**Data for processing**
+---+

(** The whole schema of a branch that [all] is asked for, after the schemas of one namespace,
    is only that of the namespace, since the answer is cached under the branch alone. *)
Theorem partial_schema_cached :
  let tag := mkBaseNodeSchema (NodeSchema [] None None None) None PRESENT "Tag" None "Builtin" None [] [] [] in
  let device := mkBaseNodeSchema (NodeSchema [] None None None) None PRESENT "Device" None "Infra" None [] [] [] in
  let server (_ : nat) (_ : string) namespaces :=
    Ok (filter (λ s, namespaces = [] ∨ bs_namespace s ∈ namespaces) [tag; device], @nil BaseNodeSchema, @nil BaseNodeSchema) in
  let '(first, c) := all server "main" false ["Builtin"] (mkSchemaCache [] 0) in
  first = Ok [("BuiltinTag", tag)] ∧ (all server "main" false [] c).1 = Ok [("BuiltinTag", tag)] ∧
  (all server "main" true [] c).1 = Ok [("BuiltinTag", tag); ("InfraDevice", device)].
Proof. by vm_compute. Qed.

+---+

**About this task**
Reproduce the data in full, precisely as given.

**Exercise solution**
(** The whole schema of a branch that [all] is asked for, after the schemas of one namespace,
    is only that of the namespace, since the answer is cached under the branch alone. *)
Theorem partial_schema_cached :
  let tag := mkBaseNodeSchema (NodeSchema [] None None None) None PRESENT "Tag" None "Builtin" None [] [] [] in
  let device := mkBaseNodeSchema (NodeSchema [] None None None) None PRESENT "Device" None "Infra" None [] [] [] in
  let server (_ : nat) (_ : string) namespaces :=
    Ok (filter (λ s, namespaces = [] ∨ bs_namespace s ∈ namespaces) [tag; device], @nil BaseNodeSchema, @nil BaseNodeSchema) in
  let '(first, c) := all server "main" false ["Builtin"] (mkSchemaCache [] 0) in
  first = Ok [("BuiltinTag", tag)] ∧ (all server "main" false [] c).1 = Ok [("BuiltinTag", tag)] ∧
  (all server "main" true [] c).1 = Ok [("BuiltinTag", tag); ("InfraDevice", device)].
Proof. by vm_compute. Qed.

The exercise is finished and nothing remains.